Because all of this?
It is impossible for me to talk to you about variance without showing you everything that it entails and all the operations and requirements of which the analysis of variance consists. We can conclude by saying that the variance and its analysis consist of determining the variation in measurements of a value, this value once discovered is raised to the square.
It is a pleasure for me to be able to show you below the science in which variance is studied and practiced. This science is very old and is present in man from his birth to the end of his days, “mathematics.”
Can you imagine your life without mathematics?

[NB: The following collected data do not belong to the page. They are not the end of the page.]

(** A whole struct: what its beginning, its loop and its end do. *)
Lemma struct_reads K {R S} (body : Z -> Z -> S -> pdec St (option R * S)) room fs x y d q s B : chain K body (room - 1) fs x y ->
  0 < room -> td_wf d -> td_ok d -> td_rest d = val_bytes (VStruct fs) ++ q -> td_nesting_level d + room <= 32 ->
  td_bool_pending d = false -> I (K * length (val_bytes (VStruct fs)) + B)%nat s ->
  exists d1 d2 d3 s', thrift_read_struct_begin d = Some ((), d1) /\ while_fields body x d1 s = Some ((None, y), d2, s') /\
    thrift_read_struct_end d2 = Some ((), d3) /\ skipped (td_nesting_level d) (val_bytes (VStruct fs)) d d3 /\ I B s'.
Proof.
  intros HC Hroom W Hd E Hr Hb HI. destruct (W) as [_ _ HL HF Hlev]. cbn [val_bytes] in *.
  set (d1 := set_ids (<[Z.to_nat (td_nesting_level d) := 0]> (td_last_field_id d)) (td_nesting_level d + 1) d).
  assert (thrift_read_struct_begin d = Some ((), d1)) as EB.
  { unfold thrift_read_struct_begin, mbind, tdec_bind, gets, THRIFT_MAX_NESTING. rewrite Z.geb_leb. decide_bool.
    unfold checked. by rewrite wr_Some by lia. }
  assert (td_wf d1) as W1.
  { apply (ts_wf 0 d), set_ids_step; [done|by rewrite length_insert| |lia]. apply Forall_insert; [done|unfold in_i; lia]. }
  assert (td_last d1 = 0) as L1.
  { apply (td_last_insert (td_last_field_id d) (td_nesting_level d + 1)); [|done|done|lia]. unfold d1. cbn. f_equal. lia. }
  rewrite <- L1 in E, HI |- *. destruct (remaining_measure d1 W1).
  destruct (fields_loop_reads K body (room - 1) fs x y HC (Z.to_nat (thrift_decoder_remaining d1) + 2) d1 q s B) as (d2 & s2 & E2 & SK & I2);
    try done; [cbn; lia|cbn; lia|lia|].
  destruct SK as [SW SO SR SL SI SB]. change (td_nesting_level d1) with (td_nesting_level d + 1) in *.
  eexists d1, d2, _, s2. split; [done|]. split; [exact E2|]. split; [done|]. split; [|done].
  rewrite Z.add_simpl_r in SI. rewrite SL, Z.gtb_ltb. decide_bool. destruct (SW).
  split; cbn; [|done|exact SR|lia| |done].
  - apply (ts_wf 0 d2), set_ids_step; (done || lia).
  - rewrite SI. unfold d1. cbn. by apply take_insert_ge.
Qed.

Lemma preads_struct K {S} (body : Z -> Z -> S -> pdec St (option () * S)) room fs x y : 0 < room ->
  chain K body (room - 1) fs x y -> preads K (parse_struct body x) room (val_bytes (VStruct fs)) y.
Proof.
  intros Hroom HC d q s B W Hd E Hr Hb HI.
  destruct (struct_reads K body room fs x y d q s B) as (d1 & d2 & d3 & s' & E1 & E2 & E3 & SK & I2); try done.
  exists d3, s'. unfold parse_struct, mbind, pdec_bind, lift. rewrite E1. cbn [mbind option_bind]. rewrite E2, E3. done.
Qed.

Lemma vreads_next K {S} (m : pdec St S) room v y : vreads K m room v y -> vreads K (next m) room v (None, y).
Proof. intros H. eapply vreads_bind; [done|]. apply preads_ret. Qed.

End Reads.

History of variance in mathematics
This is the science that investigates the beginning, discovery and all factors in mathematics. In primitive times, the lengths and sizes of things were already measured, although they did not yet know the numbers. They distinguished quantities or sizes as: large or small, a lot or a little. The primitives, as we all know, cultivated, fished and even traded. Their products began to grow and they began to trade, among themselves and among other tribes. It was no longer enough to say it’s a lot, at that moment they began to count and name the numbers.
I tell you that at this time women already knew the days when they would have their menstruation. These days were represented with symbols inscribed in animal bone, they marked the twenty-eight or thirty days for the presence of their cycle. They did not know numbers but were governed by symbols.
It is said that mathematics began to be used in its beginnings as a necessity to market, to know the earth as a planet, dedicating calculations to the study of its measurements, even for knowledge of actions in space that until then had not been called astronomy.